Definition set_r1i_path (v : option cstring) (g : config) : config :=
  {| threshold := threshold g; quiet := quiet g; r1i_path := v; r1o_path := r1o_path g;
     r2i_path := r2i_path g; r2o_path := r2o_path g; trim_r1 := trim_r1 g;
     trim_r2 := trim_r2 g; remove_tiles := remove_tiles g;
     tiles_to_remove := tiles_to_remove g; read_func := read_func g;
     check_func := check_func g; include_func_r1 := include_func_r1 g;
     include_func_r2 := include_func_r2 g |}.

Definition set_r1o_path (v : option cstring) (g : config) : config :=
  {| threshold := threshold g; quiet := quiet g; r1i_path := r1i_path g; r1o_path := v;
     r2i_path := r2i_path g; r2o_path := r2o_path g; trim_r1 := trim_r1 g;
     trim_r2 := trim_r2 g; remove_tiles := remove_tiles g;
     tiles_to_remove := tiles_to_remove g; read_func := read_func g;
     check_func := check_func g; include_func_r1 := include_func_r1 g;
     include_func_r2 := include_func_r2 g |}.

Definition set_r2i_path (v : option cstring) (g : config) : config :=
  {| threshold := threshold g; quiet := quiet g; r1i_path := r1i_path g;
     r1o_path := r1o_path g; r2i_path := v; r2o_path := r2o_path g;
     trim_r1 := trim_r1 g; trim_r2 := trim_r2 g; remove_tiles := remove_tiles g;
     tiles_to_remove := tiles_to_remove g; read_func := read_func g;
     check_func := check_func g; include_func_r1 := include_func_r1 g;
     include_func_r2 := include_func_r2 g |}.

Definition set_r2o_path (v : option cstring) (g : config) : config :=
  {| threshold := threshold g; quiet := quiet g; r1i_path := r1i_path g;
     r1o_path := r1o_path g; r2i_path := r2i_path g; r2o_path := v;
     trim_r1 := trim_r1 g; trim_r2 := trim_r2 g; remove_tiles := remove_tiles g;
     tiles_to_remove := tiles_to_remove g; read_func := read_func g;
     check_func := check_func g; include_func_r1 := include_func_r1 g;
     include_func_r2 := include_func_r2 g |}.

Definition set_trim_r1 (v : Z) (g : config) : config :=
  {| threshold := threshold g; quiet := quiet g; r1i_path := r1i_path g;
     r1o_path := r1o_path g; r2i_path := r2i_path g; r2o_path := r2o_path g;
     trim_r1 := v; trim_r2 := trim_r2 g; remove_tiles := remove_tiles g;
     tiles_to_remove := tiles_to_remove g; read_func := read_func g;
     check_func := check_func g; include_func_r1 := include_func_r1 g;
     include_func_r2 := include_func_r2 g |}.

Definition set_trim_r2 (v : Z) (g : config) : config :=
  {| threshold := threshold g; quiet := quiet g; r1i_path := r1i_path g;
     r1o_path := r1o_path g; r2i_path := r2i_path g; r2o_path := r2o_path g;
     trim_r1 := trim_r1 g; trim_r2 := v; remove_tiles := remove_tiles g;
     tiles_to_remove := tiles_to_remove g; read_func := read_func g;
     check_func := check_func g; include_func_r1 := include_func_r1 g;
     include_func_r2 := include_func_r2 g |}.

Definition set_remove_tiles (v : option cstring) (g : config) : config :=
  {| threshold := threshold g; quiet := quiet g; r1i_path := r1i_path g;
     r1o_path := r1o_path g; r2i_path := r2i_path g; r2o_path := r2o_path g;
     trim_r1 := trim_r1 g; trim_r2 := trim_r2 g; remove_tiles := v;
     tiles_to_remove := tiles_to_remove g; read_func := read_func g;
     check_func := check_func g; include_func_r1 := include_func_r1 g;
     include_func_r2 := include_func_r2 g |}.

Definition set_tiles_to_remove (v : option (list cstring)) (g : config) : config :=
  {| threshold := threshold g; quiet := quiet g; r1i_path := r1i_path g;
     r1o_path := r1o_path g; r2i_path := r2i_path g; r2o_path := r2o_path g;
     trim_r1 := trim_r1 g; trim_r2 := trim_r2 g; remove_tiles := remove_tiles g;
     tiles_to_remove := v; read_func := read_func g; check_func := check_func g;
     include_func_r1 := include_func_r1 g; include_func_r2 := include_func_r2 g |}.

Definition set_read_func (v : read_fn) (g : config) : config :=
  {| threshold := threshold g; quiet := quiet g; r1i_path := r1i_path g;
     r1o_path := r1o_path g; r2i_path := r2i_path g; r2o_path := r2o_path g;
     trim_r1 := trim_r1 g; trim_r2 := trim_r2 g; remove_tiles := remove_tiles g;
     tiles_to_remove := tiles_to_remove g; read_func := v; check_func := check_func g;
     include_func_r1 := include_func_r1 g; include_func_r2 := include_func_r2 g |}.

Definition set_check_func (v : check_fn) (g : config) : config :=
  {| threshold := threshold g; quiet := quiet g; r1i_path := r1i_path g;
     r1o_path := r1o_path g; r2i_path := r2i_path g; r2o_path := r2o_path g;
     trim_r1 := trim_r1 g; trim_r2 := trim_r2 g; remove_tiles := remove_tiles g;
     tiles_to_remove := tiles_to_remove g; read_func := read_func g; check_func := v;
     include_func_r1 := include_func_r1 g; include_func_r2 := include_func_r2 g |}.

Definition set_include_func_r1 (v : include_fn) (g : config) : config :=
  {| threshold := threshold g; quiet := quiet g; r1i_path := r1i_path g;
     r1o_path := r1o_path g; r2i_path := r2i_path g; r2o_path := r2o_path g;
     trim_r1 := trim_r1 g; trim_r2 := trim_r2 g; remove_tiles := remove_tiles g;
     tiles_to_remove := tiles_to_remove g; read_func := read_func g;
     check_func := check_func g; include_func_r1 := v;
     include_func_r2 := include_func_r2 g |}.

Definition set_include_func_r2 (v : include_fn) (g : config) : config :=
  {| threshold := threshold g; quiet := quiet g; r1i_path := r1i_path g;
     r1o_path := r1o_path g; r2i_path := r2i_path g; r2o_path := r2o_path g;
     trim_r1 := trim_r1 g; trim_r2 := trim_r2 g; remove_tiles := remove_tiles g;
     tiles_to_remove := tiles_to_remove g; read_func := read_func g;
     check_func := check_func g; include_func_r1 := include_func_r1 g;
     include_func_r2 := v |}.

(** ** Start-up code *)

(** The globals as their declarations initialise them. *)
Definition default_globals : config :=
  {| threshold := -1; quiet := false;
     r1i_path := None; r1o_path := None; r2i_path := None; r2o_path := None;
     trim_r1 := 0; trim_r2 := 0;
     remove_tiles := None; tiles_to_remove := None;
     read_func := Readln; check_func := Std_check_read;
     include_func_r1 := Std_include; include_func_r2 := Std_include |}.

(** The second loop of [build_remove_tiles], which copies the fields that
    [strtok] finds into the array. *)
Fixpoint copy_fields (fuel : nat) (field : option cstring) (saved : cstring)
  : outcome (list cstring) :=
  match fuel with
  | O => OutOfFuel
  | S fuel' =>
      match field with
      | None => Returns []
      | Some f =>
          let (field', saved') := strtok None comma saved in
          rest <- copy_fields fuel' field' saved' ;;
          Returns (f :: rest)
      end
  end.

Definition build_remove_tiles (g : config) : outcome config :=
  match remove_tiles g with
  | None => Returns g
  | Some rm_tiles =>
      let (field, saved) := strtok (Some rm_tiles) comma [] in
      tiles <- copy_fields (S (strlen rm_tiles)) field saved ;;
      Returns (set_tiles_to_remove (Some tiles) g)
  end.

(** [output_path] is allocated with [basename_len + 15] bytes; [strncpy] and
    the store of the terminator fill [basename_len + 1] of them, and [strcat]
    then needs room for the whole result and its terminator. *)
Definition build_output_path (input_path : cstring) : outcome cstring :=
  c <- last_char input_path ;;
  let file_ext_len := if Ascii.eqb c "z"%char then 9 else 6 in
  if strlen input_path <? file_ext_len then Undefined   (* the size_t difference wraps *)
  else
    let basename_len := strlen input_path - file_ext_len in
    let output_path := firstn basename_len input_path ++ str "_filtered.fastq" in
    if basename_len + 15 <? strlen output_path + 1 then Undefined   (* past the allocation *)
    else Returns output_path.

(** [output_stats] writes a file that nothing reads back; what matters is
    that it faults without a stream to print to. *)
Definition output_stats (fs : filesystem) (stats_file : cstring) : outcome unit :=
  if writable fs stats_file then Returns tt else Undefined.

(** The command line as [getopt_long] hands it over, one entry per
    iteration of the option loop, numeric arguments already through [atoi]. *)
Inductive cli_option : Type :=
| Opt_help
| Opt_version
| Opt_quiet
| Opt_unsafe
| Opt_stats_file (path : cstring)
| Opt_threshold (n : Z)
| Opt_remove_tiles (tiles : cstring)
| Opt_trim_r1 (n : Z)
| Opt_trim_r2 (n : Z)
| Opt_i1 (path : cstring)
| Opt_i2 (path : cstring)
| Opt_o1 (path : cstring)
| Opt_o2 (path : cstring)
| Opt_unrecognised.

Inductive parsed : Type :=
| Exit (status : Z) (out : list log_msg)
| Parsed (g : config) (stats_file : option cstring).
--- --- ---
_Your goal:_
Read through the material above, and whenever a line contains "match", copy it.

_Task result:_
  match fuel with
      match field with
  match remove_tiles g with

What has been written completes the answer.